### Arrays

Some of the things that we need to remember - there are two types of arrays - Static and Dynamic. The static ones have a predetermined size and get allocated a fixed chunk of memory at the beginning and cannot add extra elements during execution. 

If we have an integer array of size 5, then 20 bytes of contiguous memory space will get alllocated to the array. 

The memory address of the starting position is stored and the address of any given index is calculated by adding 4 times the index to the starting address.This is because each memory address points to a location that can store one byte and integer requires 4 bytes of space.

As a result, populating value at a particular index and accessing an element at a particular index are constant time operations.

Dynamic arrays are allocated a fixed chunk of memory at the beginning. just like static arrays. When, it gets exhausted, the dunamic array is copied over to a new contiguous chunk that is twice the size of the initial array, and elements are added to this new chunk until this new space gets exhausted. 

So, adding elements is agin a constant time operation, except for the situation where the array gets exhausted anf time has to be spent searching for a new location, allocating and copying over the data.

Accessing elements is still a constant time operation.

Searching for an element requires O(n) time.

Inserting a value at a particular index and shifting all the values to the right by one location is also an O(n) operation.
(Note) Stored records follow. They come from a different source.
(** * A notebook document engine: parser, serializer, cell store, execution

    Shallow embedding of [src/index.tsx].  JavaScript strings are sequences of
    UTF-16 code units; the module-level variables of the script ([cells],
    [cellCounter], [monacoInstances], [cellClipboard], [focusedCellId]) are
    the fields of one record that every operation threads explicitly, and
    the object [persistentScope] is the list of its own properties, each
    with its attributes, passed alongside it. *)

From Stdlib Require Import NArith String Ascii List Bool Lia.
From stdpp Require Import base option list gmap pretty.
Import ListNotations.

Local Open Scope N_scope.

(** ** JavaScript strings *)

Module JsString.

(** A string is its sequence of UTF-16 code units. *)
Definition jsstring : Type := list N.

(** A literal of the source, all of whose characters are ASCII. *)
Definition lit (s : string) : jsstring :=
  map N_of_ascii (list_ascii_of_string s).

Definition LF : N := 10.
Definition DQUOTE : N := 34.

(** A string in a condition is true when it is not empty. *)
Definition truthy (s : jsstring) : bool :=
  match s with [] => false | _ :: _ => true end.

(** [===] on strings. *)
Definition str_eqb (a b : jsstring) : bool := bool_decide (a = b).

(** WhiteSpace and LineTerminator of ECMAScript: what [trim] strips and
    what [\s] matches. *)
Definition isWhiteSpace (c : N) : bool :=
  (c =? 9) || (c =? 10) || (c =? 11) || (c =? 12) || (c =? 13) ||
  (c =? 32) || (c =? 160) || (c =? 5760) ||
  ((8192 <=? c) && (c <=? 8202)) ||
  (c =? 8232) || (c =? 8233) || (c =? 8239) || (c =? 8287) ||
  (c =? 12288) || (c =? 65279).

Fixpoint trimStart (s : jsstring) : jsstring :=
  match s with
  | [] => []
  | c :: s' => if isWhiteSpace c then trimStart s' else s
  end.

Fixpoint trimEnd (s : jsstring) : jsstring :=
  match s with
  | [] => []
  | c :: s' =>
      match trimEnd s' with
      | [] => if isWhiteSpace c then [] else [c]
      | r => c :: r
      end
  end.

(** [s.trim()] *)
Definition trim (s : jsstring) : jsstring := trimEnd (trimStart s).

(** [s.startsWith(p)] *)
Fixpoint startsWith (p s : jsstring) : bool :=
  match p, s with
  | [], _ => true
  | _ :: _, [] => false
  | a :: p', b :: s' => (a =? b) && startsWith p' s'
  end.

(** [s.endsWith(p)] *)
Definition endsWith (p s : jsstring) : bool :=
  startsWith (rev p) (rev s).

(** [s.includes(p)] *)
Fixpoint includes (p s : jsstring) : bool :=
  startsWith p s ||
  match s with
  | [] => false
  | _ :: s' => includes p s'
  end.

(** [s.split('\n')]: never empty, the empty string gives one empty line. *)
Fixpoint split_lines (s : jsstring) : list jsstring :=
  match s with
  | [] => [[]]
  | c :: s' =>
      if c =? LF then [] :: split_lines s'
      else match split_lines s' with
           | [] => [[c]]
           | l :: ls => (c :: l) :: ls
           end
  end.

(** [lines.join('\n')] *)
Fixpoint join_lines (ls : list jsstring) : jsstring :=
  match ls with
  | [] => []
  | [l] => l
  | l :: ls' => l ++ LF :: join_lines ls'
  end.

(** Does the suffix [s] match [\*\/\s*$]? *)
Definition close_tail (s : jsstring) : bool :=
  match s with
  | 42 :: 47 :: w => forallb isWhiteSpace w
  | _ => false
  end.

(** [s.replace(/\*\/\s*$/, '')]: the leftmost position from which the rest
    of the string is the close token and white space is cut off there; a
    string without such a position is returned as it is. *)
Fixpoint strip_close (s : jsstring) : jsstring :=
  match s with
  | [] => []
  | c :: s' => if close_tail s then [] else c :: strip_close s'
  end.

(** The replacement callback of the serializer with its [escapeMap]: the
    characters less-than, greater-than, ampersand, double quote and single
    quote become entities. *)
Definition escapeMap (c : N) : jsstring :=
  if c =? 60 then lit "&lt;"
  else if c =? 62 then lit "&gt;"
  else if c =? 38 then lit "&amp;"
  else if c =? DQUOTE then lit "&quot;"
  else if c =? 39 then lit "&#x27;"
  else [c].

Definition escapeHtml (s : jsstring) : jsstring := flat_map escapeMap s.

(** The sanitizer of an image source: less-than, greater-than, double
    quote and single quote are deleted. *)
Definition stripSrc (s : jsstring) : jsstring :=
  filter (fun c => negb ((c =? 60) || (c =? 62) || (c =? DQUOTE) || (c =? 39))) s.

End JsString.
Export JsString.

(** ** Data model *)

Inductive CellType := js | md.
Inductive Mode := edit | render.

(** [type Output]: the variants with [type: 'log'], [type: 'error'] and
    [type: 'image'].  The field [data] is declared a string, and a script
    can still pass any value to [console.image]: [ImageValue] is the output
    with [type: 'image'] whose [data] is a value of another type, without a
    method [startsWith] (a number, a boolean, [null], [undefined], an object
    that has none); [reason] is the message of the [TypeError] of
    [output.data.startsWith(...)] on that value. *)
Inductive Output :=
| Log (data : jsstring)
| Error (data : jsstring)
| Image (data mime : jsstring)
| ImageValue (reason mime : jsstring).

(** [output.data.startsWith(...)], which [renderOutputs] and
    [downloadNotebook] evaluate for an image, is defined: it throws a
    [TypeError] when [data] is not a string. *)
Definition data_is_string (o : Output) : bool :=
  match o with
  | ImageValue _ _ => false
  | _ => true
  end.

#[global] Instance CellType_eq_dec : EqDecision CellType.
Proof. solve_decision. Defined.
#[global] Instance Mode_eq_dec : EqDecision Mode.
Proof. solve_decision. Defined.
#[global] Instance Output_eq_dec : EqDecision Output.
Proof. solve_decision. Defined.

(** [interface Cell]; an optional field that is [undefined] is [None]. *)
Record Cell := mkCell {
  id : jsstring;
  type : CellType;
  mode : option Mode;
  outputs : list Output;
  isOutputVisible : option bool;
  isExecuted : option bool;
  lastExecutedContent : option jsstring;
}.

#[global] Instance Cell_eq_dec : EqDecision Cell.
Proof. solve_decision. Defined.

(** How a call completes: it returns, or it throws (the promise of an
    [async] function is rejected); [reason] is the message of the error.
    The promise of an [async] function can also stay pending for ever. *)
Inductive Completion :=
| Returned
| Thrown (reason : jsstring)
| Pending.

#[global] Instance Completion_eq_dec : EqDecision Completion.
Proof. solve_decision. Defined.

(** [renderOutputs(outputDiv, outputs)], as far as its completion goes: it
    visits the outputs in order and throws at the first image whose [data]
    is not a string. *)
Fixpoint renderOutputs (outputs : list Output) : Completion :=
  match outputs with
  | [] => Returned
  | ImageValue reason _ :: _ => Thrown reason
  | _ :: rest => renderOutputs rest
  end.

(** ** Document parser *)

Module Parser.

(** An element of [cellsData]. *)
Record CellData := mkCellData {
  cd_type : CellType;
  cd_code : jsstring;
  cd_mode : option Mode;
  cd_outputs : option (list Output);
}.

#[global] Instance CellData_eq_dec : EqDecision CellData.
Proof. solve_decision. Defined.

(** The local variables of [parseNotebookFile]. *)
Record PState := mkPState {
  cellsData : list CellData;
  jsCodeLines : list jsstring;
  mdContent : jsstring;
  outputContent : jsstring;
  inCodeBlock : bool;
  inMdBlock : bool;
  inOutputBlock : bool;
  mdMode : Mode;
}.

Definition init : PState :=
  mkPState [] [] [] [] false false false edit.

Definition CODE_STARTS : jsstring := lit "// [CODE STARTS]".
Definition CODE_ENDS : jsstring := lit "// [CODE ENDS]".
Definition MARKDOWN : jsstring := lit "/* Markdown".
Definition OUTPUT : jsstring := lit "/* Output".
Definition RENDER : jsstring := lit "(render)".
Definition CLOSE : jsstring := lit "*/".

Definition addJsCell (st : PState) : PState :=
  match jsCodeLines st with
  | [] => st
  | _ :: _ =>
      mkPState
        (cellsData st ++
           [mkCellData js (trim (join_lines (jsCodeLines st))) None (Some [])])
        [] (mdContent st) (outputContent st)
        (inCodeBlock st) (inMdBlock st) (inOutputBlock st) (mdMode st)
  end.

Definition addMdCell (st : PState) : PState :=
  if truthy (trim (mdContent st)) then
    mkPState
      (cellsData st ++
         [mkCellData md (trim (mdContent st)) (Some (mdMode st)) None])
      (jsCodeLines st) [] (outputContent st)
      (inCodeBlock st) (inMdBlock st) (inOutputBlock st) (mdMode st)
  else st.

(** [lastJsCell.outputs.push(o)], after [outputs] is set to the empty array
    where it was missing. *)
Definition push_output (o : Output) (c : CellData) : CellData :=
  mkCellData (cd_type c) (cd_code c) (cd_mode c)
    (Some (default [] (cd_outputs c) ++ [o])).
Deleting an element at given index and shifting the values after by one position to the left is also an O(n) operation.


### Exercises

In [2]:
heroes = ['spider man','thor','hulk','iron man','captain america']

In [5]:
### Length of the list.
len(heroes)

5

In [7]:
heroes.append('black panther')

In [8]:
heroes

['spider man', 'thor', 'hulk', 'iron man', 'captain america', 'black panther']

In [9]:
heroes.remove('black panther')

In [10]:
heroes

['spider man', 'thor', 'hulk', 'iron man', 'captain america']

In [29]:
heroes = ['spider man','thor','hulk','iron man','captain america']
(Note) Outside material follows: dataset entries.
(** ** Construction followed by logging *)

(** X2. A logger built by [NewLogger] extracts with the keys it was built
    with: construction followed by [Info], [Success] and [Error] writes
    four records, the announcement and one line per call, in call order. *)
Theorem construct_then_log (K : slice) (ctx : option Context)
        (m1 m2 m3 : string) (out : Sink) :
  (l <- NewLogger K ;;
   Info l ctx m1 ;;; Success l ctx m2 ;;; Error l ctx m3) out
  = (Returned tt,
     (out ++ [if (len K =? 0)%nat
              then "[ft_logging] Initialized with no context extraction"
              else ("[ft_logging] Initialized with context keys: ["
                    ++ String.concat ", " (elems K) ++ "]")%string;
              lineOf colorWhite "INFO" m1 (contextSection (elems K) ctx);
              lineOf colorGreen "SUCCESS" m2 (contextSection (elems K) ctx);
              lineOf colorRed "ERROR" m3 (contextSection (elems K) ctx)])%list).
Proof.
  unfold bind. rewrite NewLogger_run.
  unfold Info, Success, Error. rewrite !LogWithColor_run.
  cbn [contextKeys]. rewrite <- !app_assoc. reflexivity.
Qed.

(** ** What the line depends on *)

Lemma contextPairs_ext (K : list string) (c1 c2 : option Context) :
  (forall k, In k K -> lookup c1 k = lookup c2 k) ->
  contextPairs K c1 = contextPairs K c2.
Proof.
  induction K as [|x K IH]; intros H; [reflexivity|].
  assert (Hx : lookup c1 x = lookup c2 x) by (apply H; now left).
  assert (HK : contextPairs K c1 = contextPairs K c2).
  { apply IH. intros k Hk. apply H. now right. }
  assert (Hd : defined c1 x = defined c2 x) by (unfold defined; now rewrite Hx).
  assert (Hp : pairOf c1 x = pairOf c2 x) by (unfold pairOf; now rewrite Hx).
  unfold contextPairs, resolvedKeys in *. cbn [filter]. rewrite Hd.
  destruct (defined c2 x); [|exact HK].
  cbn [map]. now rewrite Hp, HK.
Qed.

(** X3. The line depends on the context only through the lookups of the
    configured keys: two contexts (absent ones included) that agree on
    every configured key give the same extractor result and the same
    line, whatever else they hold. *)
Theorem same_lookups_same_line (sev : Severity) (K : slice)
        (c1 c2 : option Context) (message : string) (out : Sink) :
  (forall k, In k (elems K) -> lookup c1 k = lookup c2 k) ->
  extractContextInfo {| contextKeys := K |} c1 out
  = extractContextInfo {| contextKeys := K |} c2 out
  /\ logOp sev {| contextKeys := K |} c1 message out
     = logOp sev {| contextKeys := K |} c2 message out.
Proof.
  intros H.
  assert (E : contextSection (elems K) c1 = contextSection (elems K) c2).
  { unfold contextSection. now rewrite (contextPairs_ext _ c1 c2 H). }
  split.
  - rewrite !extractContextInfo_run. cbn [contextKeys]. now rewrite E.
  - rewrite !logOp_run. cbn [contextKeys]. now rewrite E.
Qed.

Lemma same_lookups_same_line_witness :
  (forall k, In k (elems (Some ["request_id"])) ->
     lookup (Some ctxRequestUser) k
     = lookup (Some (valueCtx (valueCtx emptyCtx (AnyInt 1) (AnyBool true))
                       (AnyString "request_id") (AnyString "abc123"))) k)
  /\ logOp SevInfo {| contextKeys := Some ["request_id"] |}
       (Some ctxRequestUser) "ping" []
     = logOp SevInfo {| contextKeys := Some ["request_id"] |}
         (Some (valueCtx (valueCtx emptyCtx (AnyInt 1) (AnyBool true))
                  (AnyString "request_id") (AnyString "abc123"))) "ping" [].
Proof.
  assert (H : forall k, In k (elems (Some ["request_id"])) ->
     lookup (Some ctxRequestUser) k
     = lookup (Some (valueCtx (valueCtx emptyCtx (AnyInt 1) (AnyBool true))
                       (AnyString "request_id") (AnyString "abc123"))) k).
  { intros k [<- | []]. reflexivity. }
  split; [exact H|].
  apply (same_lookups_same_line SevInfo (Some ["request_id"])
           (Some ctxRequestUser)
           (Some (valueCtx (valueCtx emptyCtx (AnyInt 1) (AnyBool true))
                    (AnyString "request_id") (AnyString "abc123")))
           "ping" [] H).
Defined.

Lemma noStringKeys_lookup (c : Context) (k : string) :
  noStringKeys c = true -> ctxValue c (AnyString k) = AnyNil.
Proof.
  induction c as [|parent IH key val]; intros H; [reflexivity|].
  cbn [noStringKeys] in H. apply andb_true_iff in H. destruct H as [Hk Hp].
  cbn [ctxValue]. destruct key; try discriminate Hk; cbn [any_eqb]; auto.
Qed.

(** X4. The extractor looks values up under keys of type [string] only: a
    context all of whose keys have another dynamic type resolves none of
    the configured keys, and the line has no context section. *)
Theorem non_string_keys_never_resolve (sev : Severity) (K : slice) (c : Context)
        (message : string) (out : Sink) :
  noStringKeys c = true ->
  extractContextInfo {| contextKeys := K |} (Some c) out = (Returned "", out)
  /\ logOp sev {| contextKeys := K |} (Some c) message out
     = (Returned tt, (out ++ [plainLine sev message])%list).
Proof.
  intros H.
  assert (E : contextSection (elems K) (Some c) = "").
  { rewrite <- (contextSection_nil_ctx (elems K)).
    unfold contextSection. f_equal. apply contextPairs_ext.
    intros k _. cbn [lookup]. now apply noStringKeys_lookup. }
  split.
  - rewrite extractContextInfo_run. cbn [contextKeys]. now rewrite E.
  - rewrite logOp_run, lineOf_plain. cbn [contextKeys]. rewrite E.
    cbn [String.eqb]. now rewrite append_nil_r.
Qed.

Lemma non_string_keys_never_resolve_witness :
  noStringKeys (valueCtx (valueCtx emptyCtx (AnyInt 7) (AnyString "seven"))
                  (AnyBool true) (AnyString "yes")) = true
  /\ logOp SevError {| contextKeys := Some ["7"; "true"] |}
       (Some (valueCtx (valueCtx emptyCtx (AnyInt 7) (AnyString "seven"))
                (AnyBool true) (AnyString "yes"))) "typed keys" []
     = (Returned tt, [plainLine SevError "typed keys"]).
Proof.
  split; [reflexivity|].
  apply (non_string_keys_never_resolve SevError (Some ["7"; "true"])
           (valueCtx (valueCtx emptyCtx (AnyInt 7) (AnyString "seven"))
              (AnyBool true) (AnyString "yes")) "typed keys" []).
  reflexivity.
Defined.

(** ** Shadowing *)

Lemma lookup_valueCtx (c : Context) (k : string) (v : any) (x : string) :
  lookup (Some (valueCtx c (AnyString k) v)) x
  = if String.eqb k x then v else lookup (Some c) x.
Proof. reflexivity. Qed.

Lemma contextPairs_hidden (K : list string) (c : Context) (k : string) :
  contextPairs K (Some (valueCtx c (AnyString k) AnyNil))
  = contextPairs (remove string_dec k K) (Some c).
Proof.
  induction K as [|x K IH]; [reflexivity|].
  unfold contextPairs, resolvedKeys in *. cbn [remove filter].
  unfold defined at 1. rewrite lookup_valueCtx.
  destruct (string_dec k x) as [->|Hne].
  - rewrite String.eqb_refl. cbn [isNil negb]. exact IH.
  - apply String.eqb_neq in Hne. rewrite Hne.
    change (negb (isNil (lookup (Some c) x))) with (defined (Some c) x).
    cbn [filter]. destruct (defined (Some c) x); [|exact IH].
    cbn [map]. rewrite IH. f_equal.
    unfold pairOf. rewrite lookup_valueCtx, Hne. reflexivity.
Qed.

(** X5. A nil value stored under a configured key hides every outer value
    of that key: logging with [WithValue(c, k, nil)] writes what logging
    with [c] writes for a logger from whose key list [k] is struck out. *)
Theorem nil_value_hides_key (sev : Severity) (K : list string) (c : Context)
        (k message : string) (out : Sink) :
  extractContextInfo {| contextKeys := Some K |}
    (Some (valueCtx c (AnyString k) AnyNil)) out
  = extractContextInfo {| contextKeys := Some (remove string_dec k K) |}
      (Some c) out
  /\ logOp sev {| contextKeys := Some K |}
       (Some (valueCtx c (AnyString k) AnyNil)) message out
     = logOp sev {| contextKeys := Some (remove string_dec k K) |}
         (Some c) message out.
Proof.
  assert (E : contextSection K (Some (valueCtx c (AnyString k) AnyNil))
              = contextSection (remove string_dec k K) (Some c)).
  { unfold contextSection. now rewrite contextPairs_hidden. }
  split.
  - rewrite !extractContextInfo_run. cbn [contextKeys elems]. now rewrite E.
  - rewrite !logOp_run. cbn [contextKeys elems]. now rewrite E.
Qed.

(** X6. The innermost value of a key wins: with [WithValue(c, k, v)], [v]
    not nil, every configured occurrence of [k] renders as [k=v], whether or
    not [c] had a value for [k], and the other keys render as in [c]. *)
Theorem innermost_value_wins (K : list string) (c : Context) (k : string)
        (v : any) (out : Sink) :
  v <> AnyNil ->
  extractContextInfo {| contextKeys := Some K |}
    (Some (valueCtx c (AnyString k) v)) out
  = (Returned
       (String.concat ", "
          (map (fun x => if String.eqb k x
                         then (k ++ "=" ++ Fmt.formatV v)%string
                         else pairOf (Some c) x)
               (filter (fun x => String.eqb k x || defined (Some c) x) K))),
     out).
Proof.
  intros Hv. rewrite extractContextInfo_run. cbn [contextKeys elems].
  unfold contextSection. do 3 f_equal.
  induction K as [|x K IH]; [reflexivity|].
  unfold contextPairs, resolvedKeys in *. cbn [filter].
  unfold defined at 1. rewrite lookup_valueCtx.
  destruct (String.eqb k x) eqn:E.
  - apply String.eqb_eq in E. subst x.
    destruct v; [contradiction | ..]; cbn [isNil negb orb map];
      rewrite IH; f_equal;
      unfold pairOf; rewrite lookup_valueCtx, String.eqb_refl; reflexivity.
  - cbn [orb].
    change (negb (isNil (lookup (Some c) x))) with (defined (Some c) x).
    destruct (defined (Some c) x); [|exact IH].
    cbn [map]. rewrite IH, E. f_equal.
    unfold pairOf. rewrite lookup_valueCtx, E. reflexivity.
Qed.

Lemma innermost_value_wins_witness :
  AnyInt 2 <> AnyNil
  /\ extractContextInfo {| contextKeys := Some ["user_id"; "attempt"; "user_id"] |}
       (Some (valueCtx ctxRequestUser (AnyString "user_id") (AnyInt 2))) []
     = (Returned "user_id=2, user_id=2", []).
Proof.
  split; [discriminate|].
  apply (innermost_value_wins ["user_id"; "attempt"; "user_id"]
           ctxRequestUser "user_id" (AnyInt 2) []).
  discriminate.
Defined.

(** ** Key lists put together *)

Lemma concat_app_nonempty (l1 l2 : list string) :
  Forall (fun x => x <> "") l1 -> Forall (fun x => x <> "") l2 ->
  String.concat ", " (l1 ++ l2)
  = joinSections (String.concat ", " l1) (String.concat ", " l2).
Proof.
  intros H1 H2. induction H1 as [|x l1 Hx H1 IH].
  - reflexivity.
  - assert (Nx : String.eqb x "" = false) by now apply String.eqb_neq.
    destruct l1 as [|y l1].
    + cbn [app]. destruct l2 as [|z l2].
      * cbn [String.concat]. unfold joinSections. now rewrite Nx.
      * assert (Nz : String.concat ", " (z :: l2) <> "").
        { apply concat_cons_not_empty. now inversion H2. }
        apply String.eqb_neq in Nz.
        unfold joinSections. cbn [String.concat] in *. now rewrite Nx, Nz.
    + assert (Ny : String.concat ", " (y :: l1) <> "").
      { apply concat_cons_not_empty. now inversion H1. }
      assert (Nxy : String.concat ", " (x :: y :: l1) <> "")
        by now apply concat_cons_not_empty.
      apply String.eqb_neq in Ny, Nxy.
      change (String.concat ", " ((x :: y :: l1) ++ l2))
        with (x ++ ", " ++ String.concat ", " ((y :: l1) ++ l2)).
      rewrite IH. unfold joinSections. rewrite Ny, Nxy.
      destruct (String.eqb (String.concat ", " l2) ""); [reflexivity|].
      change (String.concat ", " (x :: y :: l1))
        with (x ++ ", " ++ String.concat ", " (y :: l1)).
      now rewrite !append_assoc.
Qed.

Lemma contextPairs_nonempty (K : list string) (ctx : option Context) :
  Forall (fun x => x <> "") (contextPairs K ctx).
Proof.
  unfold contextPairs. apply Forall_forall. intros p Hp.
  apply in_map_iff in Hp. destruct Hp as [k [<- _]]. apply pairOf_not_empty.
Qed.

(** X7. Extraction over a key list put together from two lists is the two
    extractions side by side: the result for [K1 ++ K2] is the result for
    [K1], then [", "] when neither is empty, then the result for [K2]. *)
Theorem extraction_of_appended_keys (K1 K2 : list string)
        (ctx : option Context) (out : Sink) :
  exists a b : string,
    extractContextInfo {| contextKeys := Some K1 |} ctx out = (Returned a, out)
    /\ extractContextInfo {| contextKeys := Some K2 |} ctx out = (Returned b, out)
    /\ extractContextInfo {| contextKeys := Some (K1 ++ K2)%list |} ctx out
       = (Returned (if String.eqb a "" then b
                    else if String.eqb b "" then a
                    else a ++ ", " ++ b), out).
Proof.
  exists (contextSection K1 ctx), (contextSection K2 ctx).
  rewrite !extractContextInfo_run. cbn [contextKeys elems].
  split; [reflexivity|]. split; [reflexivity|].
  f_equal. f_equal. unfold contextSection, contextPairs.
  rewrite resolvedKeys_app, map_app.
  apply concat_app_nonempty; apply contextPairs_nonempty.
Qed.

(** ** Telling the pairs apart *)


(** Without that condition two keys can render alike. *)
Example pair_text_collision :
  contextPairs ["a"; "a="]
    (Some (valueCtx (valueCtx emptyCtx (AnyString "a") (AnyString "=b"))
             (AnyString "a=") (AnyString "b")))
  = ["a==b"; "a==b"].
Proof. reflexivity. Qed.



(** ** What a reader of the log finds in it *)

Lemma prefix_append (a b : string) : String.prefix a (a ++ b) = true.
Proof.
  induction a as [|c a IH]; cbn; [now destruct b|].
  destruct (ascii_dec c c); [exact IH | contradiction].
Qed.

Lemma Contains_append (pre x post : string) :
  Contains (pre ++ x ++ post) x = true.
Proof.
  induction pre as [|c pre IH].
  - cbn [String.append]. destruct (x ++ post) eqn:E.
    + cbn [Contains]. rewrite <- E, prefix_append. reflexivity.
    + cbn [Contains]. rewrite <- E, prefix_append. reflexivity.
  - cbn [String.append Contains]. rewrite IH. apply orb_true_r.
Qed.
for i in range(len(heroes)):
    if heroes[i] == 'hulk':
        loc = i
        break

loc += 1
x = heroes[loc]
heroes[loc] = 'black panther'

loc+=1 

while loc < len(heroes):
    p = heroes[loc]
    heroes[loc] = x
    x = p
    loc = loc + 1

heroes.append(x)

In [30]:
heroes

['spider man', 'thor', 'hulk', 'black panther', 'iron man', 'captain america']

### Linked Lists

In arrays, inserting an element involves shifting the remaining elelements to the right by one position to amke spance for the given value. Deleting an element also involves removing the remaining elements to the left by one position. Both of them have an O(n) complexity.

In Linked Lists we dont need to shift elements to the new memory locations, we just need to change the address of one of them. Also, we dont have to worry about size, as nodes can be added easily. Although, the dynamic arrays allow this functionality, it involves reallocating space and copying data to new space, all of which can be easily avoided by using a linked list.

### Comparison 

Accessing element at a particular index -> Array(O(1)), LinkedList(O(n))

Inserting element at start -> Array(O(n)), LinkedList(O(1))

Inserting element at end -> Array(O(1) Amortized), LinkedList(O(n))

Inserting element at a particular index -> Array(O(n)), LinkedList(O(n))

Amortized - if the array is dynamic and the allocated space has exhausted, it would involve re-allocating space and copying.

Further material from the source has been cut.